[0001] 本发明属于生物医学与临床医学技术领域。具体而言，本发明涉及单链核酸适配体及其应用。

[0002] 核酸适配体(Aptamer)筛选技术是近年来新兴的一项多学科交叉研究技术，核酸适配体对靶分子的识别具有很强的特异性与高亲和力，在高灵敏检测分析、诊断、蛋白质相互作用、抗感染新药研发及难治性病毒感染性疾病(如AIDS、HBV、HSV、Rabies virus等)与癌症治疗等方面显示出广阔的应用前景。虽未见核酸适配体用于Rh血型系统方面的研究，但同类研究显示，多肽、细菌、病毒颗粒、哺乳动物细胞、核酸等可通过SELEX技术筛选出高亲和力的核酸适配体。核酸适配体可通过基因合成或PCR扩增的方法大量获得，成本低廉，而且寡核苷酸片段对人体无毒性。Aptamer与蛋白质的结合力高于抗原与抗体之间的结合，具有更高的灵敏度和准确性，可以弥补抗体在诊断领域中的不足，是理想的检测及治疗的材料。

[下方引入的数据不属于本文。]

(* ===== verification/ParseInt.v ===== *)
(** * The text of unsigned integers, as the standard library reads and prints it

    [from_str_radix] of the unsigned types, which [u16::from_str] calls for the
    ports (the Config of each server) and [parse_hex] of the audio client for
    the secret; and their [Display]. *)
From S2P Require Import Prelude MachineInt.
From Stdlib Require Import Ascii.
Open Scope Z_scope.

Inductive IntErrorKind : Type := Empty | InvalidDigit | PosOverflow.

(** [char::to_digit(radix)]. *)
Definition digit_of (c : Ascii.ascii) : option Z :=
  let n := Z.of_nat (Ascii.nat_of_ascii c) in
  if (48 <=? n) && (n <=? 57) then Some (n - 48)
  else if (97 <=? n) && (n <=? 122) then Some (n - 87)
  else if (65 <=? n) && (n <=? 90) then Some (n - 55)
  else None.
Definition to_digit (radix : Z) (c : Ascii.ascii) : option Z :=
  match digit_of c with Some x => if x <? radix then Some x else None | None => None end.

Section Radix.
(** The radix and the width of the type. *)
Context (radix w : Z) (Hradix : 1 < radix) (Hw : 0 < w).

(** The digits after [result_], with checked arithmetic. *)
Fixpoint from_digits (result_ : Z) (s : string) : result Z IntErrorKind :=
  match s with
  | EmptyString => Ok result_
  | String c s =>
      match to_digit radix c with
      | None => Err InvalidDigit
      | Some x =>
          if in_u w (result_ * radix) then
            if in_u w (result_ * radix + x) then from_digits (result_ * radix + x) s else Err PosOverflow
          else Err PosOverflow
      end
  end.

(** A leading plus sign is skipped, except when it is all there is; a minus
    sign is no digit of an unsigned type. *)
Definition from_str_radix (src : string) : result Z IntErrorKind :=
  match src with
  | EmptyString => Err Empty
  | String c EmptyString => from_digits 0 src
  | String c s => if String.eqb (String c EmptyString) "+" then from_digits 0 s else from_digits 0 src
  end.

(** ** Specification *)

Fixpoint all_digits (s : string) : bool :=
  match s with
  | EmptyString => true
  | String c s => match to_digit radix c with Some _ => all_digits s | None => false end
  end.
(** The value of the digits [s] after [acc]. *)
Fixpoint digits_value (acc : Z) (s : string) : Z :=
  match s with
  | EmptyString => acc
  | String c s => digits_value (acc * radix + default 0 (to_digit radix c)) s
  end.

(** A number: digits, at least one, after an optional plus sign. *)
Definition number (s : string) (v : Z) : Prop :=
  exists ds, (s = ds \/ s = String "+"%char ds) /\ ds <> EmptyString /\ all_digits ds = true /\
    digits_value 0 ds = v /\ v < 2 ^ w.

(** ** Lemmas *)

Lemma to_digit_range c x : to_digit radix c = Some x -> 0 <= x < radix.
Proof using Type. unfold to_digit, digit_of. intros Hd. repeat case_match; simplify_eq; b2p; lia. Qed.

Lemma digits_value_ge acc s : all_digits s = true -> 0 <= acc -> acc <= digits_value acc s.
Proof using Hradix.
  revert acc. induction s as [|c s IH]; intros acc Hd Ha; cbn in *; [lia|].
  destruct (to_digit radix c) as [x|] eqn:E; [|done]. apply to_digit_range in E. cbn.
  specialize (IH (acc * radix + x) Hd ltac:(nia)). nia.
Qed.

Lemma from_digits_ok acc s v :
  0 <= acc < 2 ^ w ->
  from_digits acc s = Ok v <-> all_digits s = true /\ digits_value acc s = v /\ v < 2 ^ w.
Proof using Hradix Hw.
  revert acc. induction s as [|c s IH]; intros acc Ha; cbn [from_digits all_digits digits_value].
  { split; [intros [= <-]; split_and!; [done..|lia]|by intros (_ & -> & _)]. }
  destruct (to_digit radix c) as [x|] eqn:E; [|by split; [|intros (? & _)]]. apply to_digit_range in E.
  change (default 0 (Some x)) with x.
  destruct (in_u w (acc * radix)) eqn:E1; [destruct (in_u w (acc * radix + x)) eqn:E2|].
  - apply in_u_iff in E2. by apply IH.
  - split; [done|]. intros (Hd & <- & Hv). pose proof (digits_value_ge (acc * radix + x) s Hd ltac:(nia)).
    apply not_true_iff_false in E2. destruct E2. apply in_u_iff. nia.
  - split; [done|]. intros (Hd & <- & Hv). pose proof (digits_value_ge (acc * radix + x) s Hd ltac:(nia)).
    apply not_true_iff_false in E1. destruct E1. apply in_u_iff. nia.
Qed.

Lemma plus_digits c s : String.eqb (String c EmptyString) "+" = true -> all_digits (String c s) = false.
Proof using Type. intros [= ->]%String.eqb_eq. done. Qed.

Lemma from_str_radix_ok s v : from_str_radix s = Ok v <-> number s v.
Proof using Hradix Hw.
  assert (0 <= 0 < 2 ^ w) as H0 by (split; [lia|apply Z.pow_pos_nonneg; lia]).
  unfold number. destruct s as [|c [|d s]]; cbn [from_str_radix].
  - split; [done|]. intros (ds & [<-|[=]] & ? & _). done.
  - rewrite from_digits_ok by done. split.
    + intros (Hd & Hv & Hb). exists (String c EmptyString). eauto 10.
    + intros (ds & [<-|[= -> <-]] & Hne & Hd & Hv & Hb); done.
  - destruct (String.eqb (String c EmptyString) "+") eqn:Ec.
    + rewrite from_digits_ok by done. split.
      * intros (Hd & Hv & Hb). exists (String d s). apply String.eqb_eq in Ec as [= ->]. split_and!; [by right|done..].
      * intros (ds & [<-|[= -> <-]] & Hne & Hd & Hv & Hb); [|done]. rewrite (plus_digits c) in Hd; done.
    + rewrite from_digits_ok by done. split.
      * intros (Hd & Hv & Hb). exists (String c (String d s)). eauto 10.
      * intros (ds & [<-|[= -> <-]] & Hne & Hd & Hv & Hb); [done|]. done.
Qed.
End Radix.

(** ** [Display] *)

(** [Display] of an unsigned integer. *)
Definition digit (n : Z) : string :=
  match String.get (Z.to_nat n) "0123456789" with
  | Some c => String c EmptyString
  | None => EmptyString
  end.
Fixpoint decimal (fuel : nat) (z : Z) : string :=
  match fuel with
  | O => EmptyString
  | S fuel => ((if z <? 10 then EmptyString else decimal fuel (z / 10)) +:+ digit (z mod 10))%stdpp
  end.

Lemma all_digits_app radix s t : all_digits radix (s +:+ t)%stdpp = all_digits radix s && all_digits radix t.
Proof. induction s as [|c s IH]; [done|]. change (String c s +:+ t)%stdpp with (String c (s +:+ t)%stdpp). cbn [all_digits]. by destruct (to_digit radix c). Qed.

Lemma digits_value_app radix acc s t :
  digits_value radix acc (s +:+ t)%stdpp = digits_value radix (digits_value radix acc s) t.
Proof. revert acc. induction s as [|c s IH]; intros acc; [done|]. apply IH. Qed.

Lemma digit_char n : 0 <= n < 10 -> exists c, digit n = String c EmptyString /\ to_digit 10 c = Some n.
Proof.
  intros Hn. rewrite <- (Z2Nat.id n) by lia. assert (Z.to_nat n < 10)%nat as Hlt by lia. revert Hlt.
  generalize (Z.to_nat n). intros k Hk. do 10 (destruct k as [|k]; [by eexists|]). lia.
Qed.

(** Enough fuel prints all digits. *)
Lemma decimal_value fuel z :
  0 <= z < 10 ^ Z.of_nat fuel -> all_digits 10 (decimal fuel z) = true /\ digits_value 10 0 (decimal fuel z) = z.
Proof.
  revert z. induction fuel as [|fuel IH]; intros z Hz; [cbn in *; split; [done|lia]|].
  rewrite Nat2Z.inj_succ, Z.pow_succ_r in Hz by lia.
  destruct (digit_char (z mod 10) ltac:(apply Z.mod_pos_bound; lia)) as (c & Hc & Hd).
  pose proof (Z.div_mod z 10 ltac:(lia)) as Hdm. cbn [decimal]. rewrite Hc, all_digits_app, digits_value_app.
  cbn [all_digits digits_value]. rewrite Hd. cbn [default from_option]. destruct (z <? 10) eqn:E; b2p.
  - cbn. rewrite Z.mod_small by lia. split; [done|unfold id; lia].
  - destruct (IH (z / 10)) as [-> ->]; [split; [apply Z.div_pos; lia|apply Z.div_lt_upper_bound; lia]|].
    split; [done|unfold id; lia].
Qed.

Lemma decimal_not_empty fuel z : (0 < fuel)%nat -> 0 <= z -> decimal fuel z <> EmptyString.
Proof.
  intros Hf Hz. destruct fuel as [|fuel]; [lia|]. cbn [decimal].
  destruct (digit_char (z mod 10) ltac:(apply Z.mod_pos_bound; lia)) as (c & -> & _).
  by destruct (if _ <? _ then _ else _).
Qed.

(** What is printed in decimal is read back. *)
Lemma parse_decimal (fuel : nat) (w z : Z) :
  (0 < fuel)%nat -> 0 < w -> 0 <= z < 10 ^ Z.of_nat fuel -> z < 2 ^ w ->
  from_str_radix 10 w (decimal fuel z) = Ok z.
Proof.
  intros Hf Hw Hz Hlt. apply from_str_radix_ok; [lia..|]. destruct (decimal_value fuel z Hz) as [Hd Hv].
  exists (decimal fuel z). split_and!; [by left|apply decimal_not_empty; lia|done..].
Qed.
Lemma rest_of_lt (xs : list T) : (length (rest_of xs) < WAV_CHUNK_PAYLOAD_SIZE)%nat.
Proof. rewrite length_rest_of. apply Nat.mod_upper_bound. pose proof wav_size_pos. lia. Qed.

Lemma rest_of_group (xs : list T) : group xs (full_groups xs) = rest_of xs.
Proof. unfold group. fold (rest_of xs). apply take_ge. pose proof (rest_of_lt xs). lia. Qed.

Lemma chunk_of_rest (i : Uuid) (sq : Z) (xs : list T) :
  chunk_of i sq xs (full_groups xs) =
    WavChunkMsg (mkWavChunk i (sq + Z.of_nat (full_groups xs))
      (wrap_u 8 (Z.of_nat (length (rest_of xs)))) (pad (rest_of xs))).
Proof. unfold chunk_of. by rewrite rest_of_group. Qed.

Lemma rest_of_snoc (xs : list T) (x : T) :
  if (length (rest_of xs ++ [x]) =? WAV_CHUNK_PAYLOAD_SIZE)%nat
  then full_groups (xs ++ [x]) = S (full_groups xs) /\ rest_of (xs ++ [x]) = [] /\
       group (xs ++ [x]) (full_groups xs) = rest_of xs ++ [x]
  else full_groups (xs ++ [x]) = full_groups xs /\ rest_of (xs ++ [x]) = rest_of xs ++ [x].
Proof.
  pose proof wav_size_pos as Hp. pose proof (rest_of_lt xs) as Hlt.
  pose proof (length_rest_of xs) as Hlen.
  pose proof (Nat.div_mod_eq (length xs) WAV_CHUNK_PAYLOAD_SIZE) as Hdm.
  fold (full_groups xs) in Hdm. rewrite <- Hlen in Hdm.
  assert (drop (WAV_CHUNK_PAYLOAD_SIZE * full_groups xs) (xs ++ [x]) = rest_of xs ++ [x]) as Hdrop.
  { unfold rest_of. rewrite drop_app_le by lia. done. }
  rewrite length_app. cbn [length].
  destruct (Nat.eqb_spec (length (rest_of xs) + 1) WAV_CHUNK_PAYLOAD_SIZE) as [Heq|Hne].
  - assert (full_groups (xs ++ [x]) = S (full_groups xs)) as Hf.
    { unfold full_groups at 1. rewrite length_app. cbn [length].
      symmetry. apply (Nat.div_unique _ _ _ 0); lia. }
    split; [done|]. split.
    + unfold rest_of. rewrite Hf. apply drop_ge. rewrite length_app. cbn [length]. lia.
    + unfold group. rewrite Hdrop. apply take_ge. rewrite length_app. cbn. lia.
  - assert (full_groups (xs ++ [x]) = full_groups xs) as Hf.
    { unfold full_groups at 1. rewrite length_app. cbn [length].
      symmetry. apply (Nat.div_unique _ _ _ (length (rest_of xs) + 1)); lia. }
    split; [done|]. unfold rest_of at 1. by rewrite Hf.
Qed.

(** *** Recording a stretch of samples *)

Lemma replay_record_app {D} `{Sink T D} (d : D) (xs : list T) (ops : list (sink_op T)) :
  replay d (map Record_ xs ++ ops) = (d ← foldM record d xs; replay d ops).
Proof.
  revert d. induction xs as [|x xs IH]; intros d; [done|]. cbn.
  destruct (record d x); cbn; [apply IH|done].
Qed.

Lemma full_groups_snoc_le (xs : list T) (x : T) : (full_groups xs <= full_groups (xs ++ [x]))%nat.
Proof.
  pose proof (rest_of_snoc xs x). destruct (_ =? _)%nat; lia.
Qed.

Lemma full_groups_nil : full_groups ([] : list T) = 0%nat.
Proof. apply Nat.Div0.div_0_l. Qed.

Lemma rest_of_nil : rest_of ([] : list T) = [].
Proof. apply drop_nil. Qed.

(** From an empty buffer, recording sends the full groups and keeps the
    rest. *)
Definition after_record (s : sink_t) (xs : list T) (i : Uuid) (sq : Z) : sink_t :=
  mkAudioSink
    (inner s ++ map (chunk_of i sq xs) (List.seq 0 (full_groups xs)))
    (secret s) (spec s) (pad (rest_of xs)) (length (rest_of xs))
    (i, sq + Z.of_nat (full_groups xs)) (first_payload_ignored s) (uuids s).

Lemma holds_after_record (s : sink_t) (xs : list T) (i : Uuid) (sq : Z) :
  holds (after_record s xs i sq) (rest_of xs).
Proof. split; [done|split; [done|apply rest_of_lt]]. Qed.

Lemma chunks_snoc (xs : list T) (x : T) (i : Uuid) (sq : Z) :
  map (chunk_of i sq (xs ++ [x])) (List.seq 0 (full_groups xs)) =
  map (chunk_of i sq xs) (List.seq 0 (full_groups xs)).
Proof.
  apply map_ext_in. intros k [_ Hk]%in_seq. unfold chunk_of. rewrite !group_snoc by lia. done.
Qed.

Lemma after_record_snoc (s : sink_t) (xs : list T) (x : T) (i : Uuid) (sq : Z) :
  after_record s (xs ++ [x]) i sq =
    let s1 := buffered (after_record s xs i sq) (rest_of xs ++ [x]) in
    if (length (rest_of xs ++ [x]) =? WAV_CHUNK_PAYLOAD_SIZE)%nat
    then sent s1 (rest_of xs ++ [x]) else s1.
Proof.
  pose proof (rest_of_snoc xs x) as Hr. cbv zeta. unfold after_record at 1.
  destruct (length (rest_of xs ++ [x]) =? WAV_CHUNK_PAYLOAD_SIZE)%nat.
  - destruct Hr as (Hf & Hrest & Hg).
    rewrite Hf, Hrest, List.seq_S, map_app, chunks_snoc, app_assoc, pad_nil, Nat2Z.inj_succ, Z.add_succ_r.
    cbn [map Nat.add length]. unfold chunk_of at 2. by rewrite Hg.
  - destruct Hr as (Hf & Hrest). by rewrite Hf, Hrest, chunks_snoc.
Qed.

Lemma record_all (s : sink_t) (xs : list T) (i : Uuid) (sq : Z) :
  holds s [] -> buf_id_seq s = (i, sq) -> 0 <= sq ->
  sq + Z.of_nat (full_groups xs) < 2 ^ 32 ->
  foldM sink_record s xs = Some (after_record s xs i sq).
Proof.
  intros Hs Hid Hsq. induction xs as [|x xs IH] using rev_ind; intros Hb.
  - cbn [foldM]. unfold after_record. rewrite full_groups_nil, rest_of_nil.
    destruct s, Hs as (Hbuf & Hpos & _). cbn [buf buf_pos buf_id_seq] in *. subst.
    cbn [List.seq map inner]. by rewrite app_nil_r, Z.add_0_r.
  - pose proof (full_groups_snoc_le xs x). pose proof (rest_of_snoc xs x) as Hr.
    rewrite (foldM_snoc_Some _ _ _ _ _ (IH ltac:(lia))), after_record_snoc.
    apply (record_spec _ (rest_of xs) x (holds_after_record s xs i sq));
      cbn [after_record buf_id_seq snd]; [lia|].
    intros Heq. rewrite Heq, Nat.eqb_refl in Hr. lia.
Qed.

(** *** Any trace of operations *)

(** After the operations [ops] from a new sink whose first id is [new_v4 n0]:
    the messages carry all recorded samples but those in the buffer, and are
    accepted by the protocol automaton. *)
Definition stream_inv (n0 : nat) (ops : list (sink_op T)) (s : sink_t) : Prop :=
  exists gs pend n sq,
    recorded ops = concat gs ++ pend /\ carries (inner s) gs /\ holds s pend /\
    foldM (protocol_step new_v4) (n0, 0) (inner s) = Some (n, sq) /\
    buf_id_seq s = (new_v4 n, sq) /\ uuids s = S n /\ 0 <= sq <= Z.of_nat (length ops).

(** The seven parts of the invariant. *)
Ltac inv_parts := refine (conj _ (conj _ (conj _ (conj _ (conj _ (conj _ _)))))).
(** ** Witnesses *)

Section Run.
Context `{U : UuidOps} {P : Profile} (new_v4 : nat -> Uuid) {T D Q E : Type}
  `{Default T} `{!Sample T} `{!AudioSinkWrite T D} `{!ArrayQueue T Q}.

(** The state after a run. *)
Definition after_run (ls : list Label) (q : Q) (c : AudioCollector (T := T) (D := D)) : Client (E := E) :=
  default (client_start q c) (acts new_v4 ls (client_start q c)).

Lemma after_run_reachable ls q c :
  bool_decide (is_Some (acts (E := E) new_v4 ls (client_start q c))) = true -> reachable new_v4 q c (after_run ls q c).
Proof.
  intros [s Hs]%bool_decide_eq_true. exists ls. unfold after_run. by rewrite Hs.
Qed.
End Run.

Import LittleEndian.Instances.
#[local] Existing Instance AudioSink.list_queue_ops.
#[local] Existing Instance AudioSink.list_queue_laws.
#[local] Existing Instance sample_i16.
#[local] Instance debug_build : Profile := true.

Lemma empty_at_start : q_contents ([] : list Z, 700%nat) = [].
Proof. reflexivity. Qed.
Definition uuids0 : nat -> Uuid := uuid_nth.
Definition empty_queue : list_queue := ([], 700%nat).
Definition collector0 : AudioCollector (T := Z) (D := list (Audio Z)) :=
  mkCollector (V4 2130706433 3003) (NoiseGate.new 0 10%nat) (sink_new uuids0 [] 42 spec0 0).

(** 600 samples arrive before the first poll, which hands 512 of them on. *)
Definition busy_run : list (Label (T := Z) (E := Error)) :=
  map Push (ramp 600) ++ [Start] ++ replicate 514 Step.
Definition busy : Client (Q := list_queue) (E := Error) := after_run uuids0 busy_run empty_queue collector0.

(** The same, ended by an interrupt: the last payload is completed, and the
    transmission is closed. *)
Definition ended_run : list (Label (T := Z) (E := Error)) :=
  busy_run ++ [Step; Receive; Pause; SendTerminate; Wake; Terminate; Join; Start; Step].
Definition ended : Client (Q := list_queue) (E := Error) := after_run uuids0 ended_run empty_queue collector0.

[0003] Rh血型系统(Rhesus Blood Group Sytstem)是仅次于ABO血型的具有重要临床意义的血型系统，主要抗原有RhD、RhCc、RhEe。其中RhD抗原性最强，临床上根据个体是否存在RhD抗原而分为Rh阳性和Rh阴性。约75％的Rh阴性个体可通过输血、妊娠等途径产生RhD抗体，若再次输入RhD阳性血液可引起致命的溶血性输血反应、肾功能衰竭等。RhD阴性育龄妇女若与胎儿Rh血型不合还会引起新生儿溶血病(Hemolytic Disease of the Newborn,HDN)，导致新生儿出现黄疸、贫血、大脑损伤，甚至死亡。在临床输血治疗实践中，Rh血型系统相合性输注面临着两个难题：一是自身免疫性溶血性贫血患者的Rh血型系统不规则抗体鉴定，另一个是已产生RhD抗体个体的输血与治疗，如新生儿溶血病的治疗、RhD阴性个体的紧急输血等。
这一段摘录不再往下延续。